Starting with the line containing "Some (Parties.forError payer" and going on through the line containing "- rewrite !forSuccess_tail. unfold", return the lines of the data below exactly, and only those.

[Stored items]
-*-*-

(* ===== verification/Subjects.v ===== *)
(** * Response subjects

    [FspiopPubSubSubjects] of
    [packages/shared/fspiop/component/fspiop-pub-sub-subjects.ts]: the subject strings
    that correlate a callback of the hub with the request that waits for it. A
    [PartyIdType] is its string value. *)

From S2P Require Import Prelude Errors.

(** ** Definitions *)

Definition PREFIX : jsstr := js "pivotal.fspiop.response.".
Definition colon : ascii := ":"%char.

(** [a:b] *)
Definition seg (a b : jsstr) : jsstr := a ++ colon :: b.

Module Parties.
Definition ANY_PAYEE : jsstr := js "_any_".

(** [subId != null && subId.length > 0 ? `${base}:${subId}` : base] *)
Definition with_subId (base : jsstr) (subId : option jsstr) : jsstr :=
  match subId with
  | Some s => if (0 <? length s)%nat then seg base s else base
  | None => base
  end.

Definition forSuccess (payer : jsstr) (payee : option jsstr) (partyIdType partyId : jsstr)
    (subId : option jsstr) : jsstr :=
  let base := PREFIX ++ js "parties:" ++ seg payer (seg (default ANY_PAYEE payee) (seg partyIdType partyId)) in
  with_subId base subId.

Definition forError (payer : jsstr) (payeeOrHub : option jsstr) (partyIdType partyId : jsstr)
    (subId : option jsstr) : jsstr :=
  let base := PREFIX ++ js "parties-error:" ++ seg payer (seg (default ANY_PAYEE payeeOrHub) (seg partyIdType partyId)) in
  with_subId base subId.

Definition toAnyPayeeSubject (subject : jsstr) : option jsstr :=
  let successPrefix := PREFIX ++ js "parties:" in
  let errorPrefix := PREFIX ++ js "parties-error:" in
  let prefix := if startsWith subject successPrefix then Some successPrefix
                else if startsWith subject errorPrefix then Some errorPrefix
                else None in
  match prefix with
  | None => None
  | Some prefix =>
      let tokens := split colon (drop (length prefix) subject) in
      if (length tokens <? 4)%nat then None
      else Some (prefix ++ join [colon] (<[1%nat := ANY_PAYEE]> tokens))
  end.
End Parties.

Module Quotes.
Definition forSuccess (payer quoteId : jsstr) : jsstr := PREFIX ++ js "quotes:" ++ seg payer quoteId.
Definition forError (payer quoteId : jsstr) : jsstr := PREFIX ++ js "quotes-error:" ++ seg payer quoteId.
End Quotes.

Module Transfers.
Definition forSuccess (payer transferId : jsstr) : jsstr := PREFIX ++ js "transfers:" ++ seg payer transferId.
Definition forError (payer transferId : jsstr) : jsstr := PREFIX ++ js "transfers-error:" ++ seg payer transferId.
End Transfers.

(** * Lemmas *)

Definition token (s : jsstr) : Prop := colon ∉ s.

Lemma seg_join a b : seg a b = join [colon] [a; b].
Proof. reflexivity. Qed.

(** Joining the pieces of [b] after [a]. *)
Lemma split_seg a b : token a -> split colon (seg a b) = a :: split colon b.
Proof. apply split_app. Qed.

Lemma seg_inj a b a' b' : token a -> token a' -> seg a b = seg a' b' -> a = a' /\ b = b'.
Proof.
  intros Ha Ha' H. pose proof (f_equal (split colon) H) as Hs. rewrite !split_seg in Hs by done.
  injection Hs as -> Hs. split; [done|]. apply (f_equal (join [colon])) in Hs. by rewrite !join_split in Hs.
Qed.

Lemma startsWith_false p s q r : length p = length q -> p <> q -> startsWith (p ++ s) (q ++ r) = false.
Proof.
  intros Hl Hne. unfold startsWith. apply bool_decide_eq_false. intros [t Ht]. rewrite <- app_assoc in Ht.
  by apply app_inj_1 in Ht as [? _].
Qed.

(** The subject is the prefix and the four or five segments. *)
Definition tail_of (payer payee partyIdType partyId : jsstr) (subId : option jsstr) : jsstr :=
  seg payer (seg payee (seg partyIdType (Parties.with_subId partyId subId))).

Lemma with_subId_app p s o : Parties.with_subId (p ++ s) o = p ++ Parties.with_subId s o.
Proof. unfold Parties.with_subId. destruct o as [o|]; [|done]. destruct (0 <? _)%nat; [|done]. unfold seg. by rewrite app_assoc. Qed.

Lemma with_subId_seg a s o : Parties.with_subId (seg a s) o = seg a (Parties.with_subId s o).
Proof. unfold seg. rewrite with_subId_app. f_equal. exact (with_subId_app [colon] s o). Qed.

Lemma forSuccess_tail payer payee t id sub :
  Parties.forSuccess payer payee t id sub =
  (PREFIX ++ js "parties:") ++ tail_of payer (default Parties.ANY_PAYEE payee) t id sub.
Proof. unfold Parties.forSuccess, tail_of. rewrite !with_subId_app, !with_subId_seg. by rewrite <- app_assoc. Qed.

Lemma forError_tail payer payee t id sub :
  Parties.forError payer payee t id sub =
  (PREFIX ++ js "parties-error:") ++ tail_of payer (default Parties.ANY_PAYEE payee) t id sub.
Proof. unfold Parties.forError, tail_of. rewrite !with_subId_app, !with_subId_seg. by rewrite <- app_assoc. Qed.

Lemma split_length c s : (0 < length (split c s))%nat.
Proof. destruct (split_cons c s) as (p & ps & ->). cbn. lia. Qed.

(** The rewriting of the second token of a tail. *)
Lemma tail_any payer payee t id sub :
  token payer -> token payee -> token t ->
  let tokens := split colon (tail_of payer payee t id sub) in
  (length tokens <? 4)%nat = false /\
  join [colon] (<[1%nat := Parties.ANY_PAYEE]> tokens) = tail_of payer Parties.ANY_PAYEE t id sub.
Proof.
  intros Hp Hq Ht. unfold tail_of. rewrite !split_seg by done. set (r := Parties.with_subId id sub).
  pose proof (split_length colon r). split; [apply Nat.ltb_ge; cbn [length]; lia|].
  cbn [insert list_insert]. destruct (split_cons colon r) as (x & xs & Hx). rewrite Hx.
  change (join [colon] (payer :: Parties.ANY_PAYEE :: t :: x :: xs))
    with (seg payer (seg Parties.ANY_PAYEE (seg t (join [colon] (x :: xs))))).
  by rewrite <- Hx, join_split.
Qed.

Lemma parties_prefixes : startsWith (PREFIX ++ js "parties-error:") (PREFIX ++ js "parties:") = false.
Proof. reflexivity. Qed.

Lemma startsWith_longer p q s : (length q <= length p)%nat -> startsWith (p ++ s) q = startsWith p q.
Proof.
  intros Hl. unfold startsWith. apply bool_decide_ext. split.
  - intros [t Ht]. exists (drop (length q) p). apply (f_equal (take (length p))) in Ht.
    rewrite take_app_length, take_app_ge in Ht by done. rewrite Ht at 1 2. f_equal.
    rewrite drop_app_length. done.
  - intros [t ->]. exists (t ++ s). by rewrite app_assoc.
Qed.

(** * Properties *)

(** The subject of a request that does not know its payee is what
    [toAnyPayeeSubject] makes of the callback's concrete subject, for successes and
    errors alike, whatever the party id and sub id contain, as long as the
    participants' ids and the id type hold no colon; subjects of quotes and transfers
    have no such form. *)
Theorem toAnyPayeeSubject_correlates :
  forall payer payee partyIdType partyId subId, token payer -> token payee -> token partyIdType ->
  Parties.toAnyPayeeSubject (Parties.forSuccess payer (Some payee) partyIdType partyId subId) =
    Some (Parties.forSuccess payer None partyIdType partyId subId) /\
  Parties.toAnyPayeeSubject (Parties.forError payer (Some payee) partyIdType partyId subId) =
    Some (Parties.forError payer None partyIdType partyId subId) /\
  (forall id, Forall (fun s => Parties.toAnyPayeeSubject s = None)
     [Quotes.forSuccess payer id; Quotes.forError payer id; Transfers.forSuccess payer id; Transfers.forError payer id]).
Proof.
  intros payer payee t id sub Hp Hq Ht.
  destruct (tail_any payer payee t id sub Hp Hq Ht) as [Hl Hj]. split; [|split].
  - rewrite !forSuccess_tail. unfold Parties.toAnyPayeeSubject.
    rewrite startsWith_app, drop_app_length. cbn [from_option Datatypes.id]. rewrite Hl. by rewrite Hj.
  - rewrite !forError_tail. unfold Parties.toAnyPayeeSubject.
    rewrite startsWith_longer by (cbn; lia). rewrite parties_prefixes, startsWith_app, drop_app_length.
    cbn [from_option Datatypes.id]. rewrite Hl. by rewrite Hj.
  - intros q. repeat constructor.
Qed.

Lemma toAnyPayeeSubject_correlates_witness :
  Parties.toAnyPayeeSubject (js "pivotal.fspiop.response.parties:DFSP-A:DFSP-B:MSISDN:0612345678") =
  Some (js "pivotal.fspiop.response.parties:DFSP-A:_any_:MSISDN:0612345678").
Proof.
  exact (proj1 (toAnyPayeeSubject_correlates (js "DFSP-A") (js "DFSP-B") (js "MSISDN") (js "0612345678") None
    ltac:(by apply (bool_decide_unpack _)) ltac:(by apply (bool_decide_unpack _)) ltac:(by apply (bool_decide_unpack _)))).
Defined.

(** Requests do not share subjects: a party subject determines its payer, its
    payee (or the placeholder), its id type and, for ids without colons and non-empty
    sub ids, its party; a quote or transfer subject determines its payer and its id;
    and a success subject is never an error subject. *)
Theorem subjects_injective :
  forall payer payee t id sub payer' payee' t' id' sub',
  Forall token [payer; default [] payee; t; id; payer'; default [] payee'; t'; id'] ->
  (forall s, sub = Some s \/ sub' = Some s -> s <> []) ->
  (Parties.forSuccess payer payee t id sub = Parties.forSuccess payer' payee' t' id' sub' ->
     payer = payer' /\ default Parties.ANY_PAYEE payee = default Parties.ANY_PAYEE payee' /\ t = t' /\ id = id' /\ sub = sub') /\
  (Parties.forSuccess payer payee t id sub <> Parties.forError payer' payee' t' id' sub') /\
  (forall i i', Quotes.forSuccess payer i = Quotes.forSuccess payer' i' -> payer = payer' /\ i = i') /\
  (forall i i', Transfers.forSuccess payer i = Transfers.forSuccess payer' i' -> payer = payer' /\ i = i').
Proof.
  intros payer payee t id sub payer' payee' t' id' sub' H Hsub.
  repeat (apply Forall_cons in H as [? H]). clear H.
  assert (forall p, token (default [] p) -> token (default Parties.ANY_PAYEE p)) as Hany.
  { intros [p|]; cbn; [done|]. intros _. by apply (bool_decide_unpack _). }
  split; [|split; [|split]].
  - rewrite !forSuccess_tail. intros E%app_inv_head. unfold tail_of in E.
    apply seg_inj in E as [-> E]; [|done..]. apply seg_inj in E as [-> E]; [|by apply Hany..].
    apply seg_inj in E as [-> E]; [|done..]. do 3 (split; [done|]).
    assert (forall i i' s, token i -> token i' -> i <> seg i' s) as Hno.
    { intros i i' s Hi Hi' ->. apply Hi. unfold seg. apply elem_of_app. right. by left. }
    assert (forall i o, (forall s, o = Some s -> s <> []) -> Parties.with_subId i o = match o with Some s => seg i s | None => i end) as Hw.
    { intros i [[|c s]|] Ho; [by specialize (Ho [] eq_refl) | done | done]. }
    rewrite !Hw in E by eauto. destruct sub as [s|], sub' as [s'|].
    + apply seg_inj in E as [-> ->]; done.
    + symmetry in E. by apply Hno in E.
    + by apply Hno in E.
    + done.
  - rewrite forSuccess_tail, forError_tail. intros E. rewrite <- !app_assoc in E. apply app_inv_head in E.
    apply (f_equal (fun s => nth 7 s colon)) in E. discriminate.
  - intros i i' E. apply app_inv_head, app_inv_head in E. by apply seg_inj in E.
  - intros i i' E. apply app_inv_head, app_inv_head in E. by apply seg_inj in E.
Qed.

Lemma subjects_injective_witness :
  Parties.forSuccess (js "A") (Some (js "B")) (js "MSISDN") (js "1") None <>
  Parties.forError (js "A") (Some (js "B")) (js "MSISDN") (js "1") None.
Proof.
  apply (subjects_injective (js "A") (Some (js "B")) (js "MSISDN") (js "1") None
    (js "A") (Some (js "B")) (js "MSISDN") (js "1") None).
  - repeat (apply Forall_cons; split; [by apply (bool_decide_unpack _)|]). constructor.
  - by intros s [|].
Defined.

(** A party id that holds a colon is the exception the injectivity leaves: it names
    the same subject as a party with a sub id. *)
Example colon_collision :
  Parties.forSuccess (js "A") (Some (js "B")) (js "ALIAS") (js "x:y") None =
  Parties.forSuccess (js "A") (Some (js "B")) (js "ALIAS") (js "x") (Some (js "y")).
Proof. reflexivity. Qed.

-*-*-

**PROBLEM SOLUTION:**
    Some (Parties.forError payer None partyIdType partyId subId) /\
  (forall id, Forall (fun s => Parties.toAnyPayeeSubject s = None)
     [Quotes.forSuccess payer id; Quotes.forError payer id; Transfers.forSuccess payer id; Transfers.forError payer id]).
Proof.
  intros payer payee t id sub Hp Hq Ht.
  destruct (tail_any payer payee t id sub Hp Hq Ht) as [Hl Hj]. split; [|split].
  - rewrite !forSuccess_tail. unfold Parties.toAnyPayeeSubject.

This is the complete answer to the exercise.